Starting at the line that contains "off' = off +" in the listing below, write out every line word for word until you have written the line that contains "- destruct (_".
──────── SOURCE INFORMATION ────────
(** [advc_avc_annexb_split_single_slice_stream] accepts a stream exactly
    when its units are SPS and PPS units followed by units whose first slice is an
    IDR slice and which hold at most 256 slices; there is then one frame per
    slice, a key frame where the slice is an IDR slice.  The configuration and the
    frames tile the input: the first frame begins with the first unit after the
    configuration, every other one at its slice, and the last ends with the stream.
    Every other input is EINVAL. *)
Theorem stream_split_exact data : zlen data <= SIZE_MAX ->
  (forall m, advc_avc_annexb_split_single_slice_stream (Some data) = inr m <->
     exists cfg u rest v vs, slice_stream data cfg u rest v vs /\
       m = Stream 0 (nu_start u) (stream_frames data u vs)) /\
  (forall m, advc_avc_annexb_split_single_slice_stream (Some data) = inr m ->
     frames_tile (st_config_offset m + st_config_size m) (zlen data) (st_frames m) /\
     0 < zlen (st_frames m) <= ADVC_AVC_MAX_SMOKE_FRAMES) /\
  (forall e, advc_avc_annexb_split_single_slice_stream (Some data) = inl e -> e = EINVAL).
Proof.
  intros Hsz. destruct (stream_split_unfold data) as (r & -> & Hr). specialize (Hr Hsz).
  split; [|split].
  - intros m. rewrite <- Hr. destruct r; split; congruence.
  - intros m E. destruct r as [m'|]; [|done]. injection E as ->.
    destruct (proj1 (Hr m) eq_refl) as (cfg & u & rest & v & vs & Hs & ->).
    split; [apply frames_from_tile|]. cbn [st_frames]. unfold stream_frames.
    rewrite frames_from_length. pose proof (sl_count _ _ _ _ _ _ Hs).
    unfold zlen in *. rewrite length_fmap. lia.
  - destruct r; congruence.
Qed.

(** ** Examples *)

(** SPS, PPS, an IDR slice. *)
Definition example_sample : list Z :=
  [0;0;0;1;0x67;0x42; 0;0;1;0x68;0xce; 0;0;1;0x65;0x88].
(** The same with a delimiter and a second, non-IDR slice. *)
Definition example_stream : list Z := example_sample ++ [0;0;1;0x09;0xf0; 0;0;1;0x41;0x9a].

Lemma annexb_split_exact_witness : exists cfg u frm,
  idr_sample example_sample cfg (u :: frm) /\
  Parts 0 11 11 5 = Parts 0 (nu_start u) (nu_start u) (zlen example_sample - nu_start u).
Proof.
  apply (proj1 (annexb_split_exact example_sample ltac:(vm_compute; discriminate))).
  vm_compute. reflexivity.
Defined.

Lemma stream_split_exact_witness :
  frames_tile 11 26 [Frame 11 10 true; Frame 21 5 false] /\
  0 < zlen [Frame 11 10 true; Frame 21 5 false] <= ADVC_AVC_MAX_SMOKE_FRAMES.
Proof.
  apply (proj1 (proj2 (stream_split_exact example_stream ltac:(vm_compute; discriminate)))
           (Stream 0 11 [Frame 11 10 true; Frame 21 5 false])).
  vm_compute. reflexivity.
Defined.
Lemma inspect_length_exact f codec data s : Forall is_u8 data -> zlen data < 2 ^ 32 ->
  inspect_length_prefixed codec data (zero_stats f) = Some s <->
  exists nals, nals <> [] /\ data = pack be32 nals /\ forallb (valid codec) nals = true /\
    s = stats_of f codec nals.
Proof.
  intros Hb Hs. unfold inspect_length_prefixed. pose proof (zlen_nonneg data).
  assert (zero_stats f = stats_of f codec []) as -> by by destruct codec.
  pose proof (fun s => length_loop_exact f codec data (S (length data)) 0 [] s Hb Hs
    ltac:(lia) ltac:(unfold zlen; lia) ltac:(done)) as Hl.
  destruct (length_loop _ _ _ _ _) as [s1|]; cbn [mbind option_bind].
  - destruct (proj1 (Hl s1) eq_refl) as (nals & E & Hv & ->). rewrite from_0 in E. cbn [app].
    rewrite some_units_of. split.
    + case_decide; [done|]. intros [= <-]. by exists nals.
    + intros (nals' & Hne & E' & Hv' & ->).
      assert (Some (stats_of f codec nals) = Some (stats_of f codec nals')) as EE.
      { apply Hl. by exists nals'. }
      case_decide as Hd; [|done]. subst nals. apply (f_equal (fmap nal_units)) in EE.
      by destruct nals'.
  - split; [done|]. intros (nals & _ & E & Hv & ->).
    assert (None = Some (stats_of f codec nals)); [|done]. apply Hl. by exists nals.
Qed.

(** ** Configuration records

    The two loops over units with two-byte lengths differ in the order of their
    tests only; both read [n] units of one type. *)

Fixpoint nals16 (codec : codec_kind) (data : list Z) (t : Z) (n : nat) (off : Z)
    (s : advc_bitstream_stats) : option (Z * advc_bitstream_stats) :=
  match n with
  | O => Some (off, s)
  | S n =>
      let nal := sub data (off + 2) (get_be16 data off) in
      if (2 <=? zlen data - off) && (get_be16 data off <=? zlen data - (off + 2)) &&
         valid codec nal && has_type codec t nal
      then s ← add_nal codec nal s; nals16 codec data t n (off + 2 + get_be16 data off) s
      else None
  end.

Lemma sub_head data off n : 0 <= off -> 0 < n -> byte_at (sub data off n) 0 = byte_at data off.
Proof.
  intros H0 Hn. unfold byte_at, sub. rewrite lookup_take_lt by lia.
  rewrite lookup_drop. do 3 f_equal. lia.
Qed.
Lemma sub_zlen data off n : 0 <= off -> 0 <= n <= zlen data - off -> zlen (sub data off n) = n.
Proof. unfold sub, zlen. intros. rewrite length_take, length_drop. lia. Qed.

Section Nals16.
Context (data : list Z).
Hypothesis Hbytes : Forall is_u8 data.
Hypothesis Hsize : zlen data < 2 ^ 32.

Lemma avcc_nals_16 t n off s : 0 <= off <= zlen data ->
  avcc_nals data t n off s = nals16 CODEC_AVC data t n off s.
Proof.
  revert off s. induction n as [|n IH]; intros off s Ho; [done|]. cbn [avcc_nals nals16].
  rewrite room, Z.ltb_antisym by done.
  destruct (Z.leb_spec 2 (zlen data - off)); cbn [negb andb]; [|done].
  rewrite room, (Z.ltb_antisym _ (zlen data - (off + 2))) by lia.
  pose proof (be_range (BigEndian := be16_ok) data off) as Hr.
  destruct (Z.leb_spec (get_be16 data off) (zlen data - (off + 2))); cbn [negb andb];
    [|by rewrite orb_true_r]. rewrite orb_false_r.
  rewrite add_nal_valid. unfold has_type, type_of.
  destruct (Z.eqb_spec (get_be16 data off) 0) as [E0|].
  - assert (valid CODEC_AVC (sub data (off + 2) (get_be16 data off)) = false) as ->; [|done].
    unfold valid. rewrite sub_zlen by lia. by rewrite E0.
  - rewrite sub_head by lia. destruct (valid _ _); cbn [andb mbind option_bind]; [|done].
    destruct (Z.land (byte_at data (off + 2)) 31 =? t); cbn [negb]; [|done]. apply IH. lia.
Qed.

Lemma hvcc_nals_16 t n off s : 0 <= off <= zlen data ->
  hvcc_nals data t n off s = nals16 CODEC_HEVC data t n off s.
Proof.
  revert off s. induction n as [|n IH]; intros off s Ho; [done|]. cbn [hvcc_nals nals16].
  rewrite room, Z.ltb_antisym by done.
  destruct (Z.leb_spec 2 (zlen data - off)); cbn [negb andb]; [|done].
  rewrite room, (Z.ltb_antisym _ (zlen data - (off + 2))) by lia.
  pose proof (be_range (BigEndian := be16_ok) data off) as Hr.
  destruct (Z.leb_spec (get_be16 data off) (zlen data - (off + 2))); cbn [negb andb];
    [|by rewrite orb_true_r]. rewrite orb_false_r.
  rewrite add_nal_valid. unfold has_type, type_of.
  destruct (Z.ltb_spec (get_be16 data off) 2) as [E0|].
  - assert (valid CODEC_HEVC (sub data (off + 2) (get_be16 data off)) = false) as ->; [|done].
    unfold valid. rewrite sub_zlen by lia. by rewrite (proj2 (Z.leb_gt 2 _)).
  - rewrite sub_head by lia. cbn [orb].
    destruct (Z.land (Z.shiftr (byte_at data (off + 2)) 1) 63 =? t); cbn [negb];
      rewrite ?andb_true_r, ?andb_false_r; [|done].
    destruct (valid _ _); cbn [mbind option_bind]; [|done]. apply IH. lia.
Qed.

(** The list of units of one type a loop reads. *)
Definition nals_ok (codec : codec_kind) (t : Z) (nals : list (list Z)) : Prop :=
  forallb (valid codec) nals = true /\ forallb (has_type codec t) nals = true /\
  Forall (fun nal => zlen nal < 2 ^ 16) nals.

Lemma nals16_exact f codec t n off (pre : list (list Z)) off' s' :
  0 <= off <= zlen data -> zlen pre <= off ->
  nals16 codec data t n off (stats_of f codec pre) = Some (off', s') <->
  exists nals, length nals = n /\ from data off = pack be16 nals ++ from data off' /\
    off' = off + zlen (pack be16 nals) /\ nals_ok codec t nals /\
    s' = stats_of f codec (pre ++ nals).
Proof.
  revert off pre off' s'. induction n as [|n IH]; intros off pre off' s' Ho Hp; cbn [nals16].
  { split.
    - intros [= <- <-]. exists []. rewrite app_nil_r. by rewrite Z.add_0_r.
    - intros ([|] & ? & _ & -> & _ & ->); [|done]. by rewrite app_nil_r, Z.add_0_r. }
  split.
  - destruct (_ && _) eqn:E; [|done]. apply andb_true_iff in E as [[[E1 E2]%andb_true_iff Ev]%andb_true_iff Et].
    destruct (prefixed_read (get := get_be16) data off Hbytes Ho) as [Ef El]; [lia..|].
    set (nal := sub data (off + 2) (get_be16 data off)) in *.
    pose proof (be_range (BigEndian := be16_ok) data off).
    rewrite add_nal_snoc, Ev by lia. cbn [mbind option_bind]. pose proof (valid_nonempty _ _ Ev).
    intros Hl. apply IH in Hl as (nals & <- & En & -> & (Hv & Ht & Hz) & ->);
      [|lia|rewrite zlen_app; change (zlen [nal]) with 1; lia].
    assert (off + 2 + get_be16 data off + zlen (pack be16 nals) =
            off + zlen (pack be16 (nal :: nals))) as Eo.
    { rewrite pack_cons, !zlen_app, be_length, El. lia. }
    exists (nal :: nals). split; [done|]. rewrite <- Eo.
    split; [by rewrite Ef, En, pack_cons, <- !(assoc_L (++))|]. split; [done|].
    split; [|by rewrite <- (assoc_L (++))]. split; [by cbn [forallb]; rewrite Ev|].
    split; [by cbn [forallb]; rewrite Et|]. constructor; [|done].
    rewrite El. change (2 ^ 16) with (2 ^ (8 * 2)). lia.
  - intros ([|nal nals] & Hlen & E & -> & (Hv & Ht & Hz) & ->); [done|].
    assert (off + zlen (pack be16 (nal :: nals)) =
            off + 2 + zlen nal + zlen (pack be16 nals)) as Eo.
    { rewrite pack_cons, !zlen_app, be_length. lia. }
    rewrite Eo in E |- *. rewrite pack_cons, <- !(assoc_L (++)) in E. cbn [forallb] in Hv, Ht.
    apply andb_true_iff in Hv as [Hv Hvs], Ht as [Ht Hts]. apply Forall_cons in Hz as [Hz Hzs].
    pose proof (valid_nonempty _ _ Hv). pose proof (zlen_nonneg (pack be16 nals)).
    destruct (prefixed_write (w := 2) (get := get_be16) data off Ho nal _ Hz E) as (Eg & H2 & Hn & Es & Er).
    rewrite Eg, Es, Hv, Ht, (proj2 (Z.leb_le 2 _)), (proj2 (Z.leb_le (zlen nal) _)) by lia. cbn [andb].
    rewrite add_nal_snoc, Hv by lia. cbn [mbind option_bind].
    apply IH; [lia|rewrite zlen_app; change (zlen [nal]) with 1; lia|].
    exists nals. split; [by injection Hlen|]. rewrite <- (assoc_L (++)).
    by split; [rewrite Er|].
Qed.
End Nals16.

(** The tail of an AVC record: nothing, or the chroma and depth bytes and the SPS
    extensions of a profile that has them. *)
Definition avcc_tail (profile : Z) (exts : list (list Z)) (tail : list Z) : Prop :=
  (tail = [] /\ exts = []) \/
  (extension_profile profile = true /\ zlen exts <= 255 /\ nals_ok CODEC_AVC 13 exts /\
   exists c d e, tail = [c; d; e; zlen exts] ++ pack be16 exts /\
     Z.land c 0xfc = 0xfc /\ Z.land d 0xf8 = 0xf8 /\ Z.land e 0xf8 = 0xf8).

(** AVCDecoderConfigurationRecord, with four-byte or shorter unit lengths. *)
Definition avcc_record (data : list Z) (nals : list (list Z)) : Prop :=
  exists profile compat level lengths spss ppss exts tail,
  data = [1; profile; compat; level; lengths; 0xe0 + zlen spss] ++ pack be16 spss ++
         [zlen ppss] ++ pack be16 ppss ++ tail /\
  Z.land lengths 0xfc = 0xfc /\ 1 <= zlen spss <= 31 /\ 1 <= zlen ppss <= 255 /\
  nals_ok CODEC_AVC 7 spss /\ nals_ok CODEC_AVC 8 ppss /\ avcc_tail profile exts tail /\
  nals = spss ++ ppss ++ exts.

Lemma count_byte x : is_u8 x -> Z.land x 0xe0 = 0xe0 -> x = 0xe0 + Z.land x 0x1f.
Proof.
  intros Hx E. apply Z.eqb_eq.
  pose proof (byte_cases (fun x => negb (Z.land x 0xe0 =? 0xe0) || (x =? 0xe0 + Z.land x 0x1f))
    ltac:(by vm_compute) x Hx) as H. cbn beta in H. rewrite E in H. done.
Qed.
Lemma byte_count n : 0 <= n <= 31 -> Z.land (0xe0 + n) 0xe0 = 0xe0 /\ Z.land (0xe0 + n) 0x1f = n.
Proof.
  intros Hn. assert (is_u8 n) as Hb by (unfold is_u8; lia).
  pose proof (byte_cases (fun n => (31 <? n) || ((Z.land (0xe0 + n) 0xe0 =? 0xe0) && (Z.land (0xe0 + n) 0x1f =? n)))
    ltac:(by vm_compute) n Hb) as H. cbn beta in H. lia.
Qed.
────────
**ANSWER SPACE:**
    off' = off + zlen (pack be16 nals) /\ nals_ok codec t nals /\
    s' = stats_of f codec (pre ++ nals).
Proof.
  revert off pre off' s'. induction n as [|n IH]; intros off pre off' s' Ho Hp; cbn [nals16].
  { split.
    - intros [= <- <-]. exists []. rewrite app_nil_r. by rewrite Z.add_0_r.
    - intros ([|] & ? & _ & -> & _ & ->); [|done]. by rewrite app_nil_r, Z.add_0_r. }
  split.
  - destruct (_ && _) eqn:E; [|done]. apply andb_true_iff in E as [[[E1 E2]%andb_true_iff Ev]%andb_true_iff Et].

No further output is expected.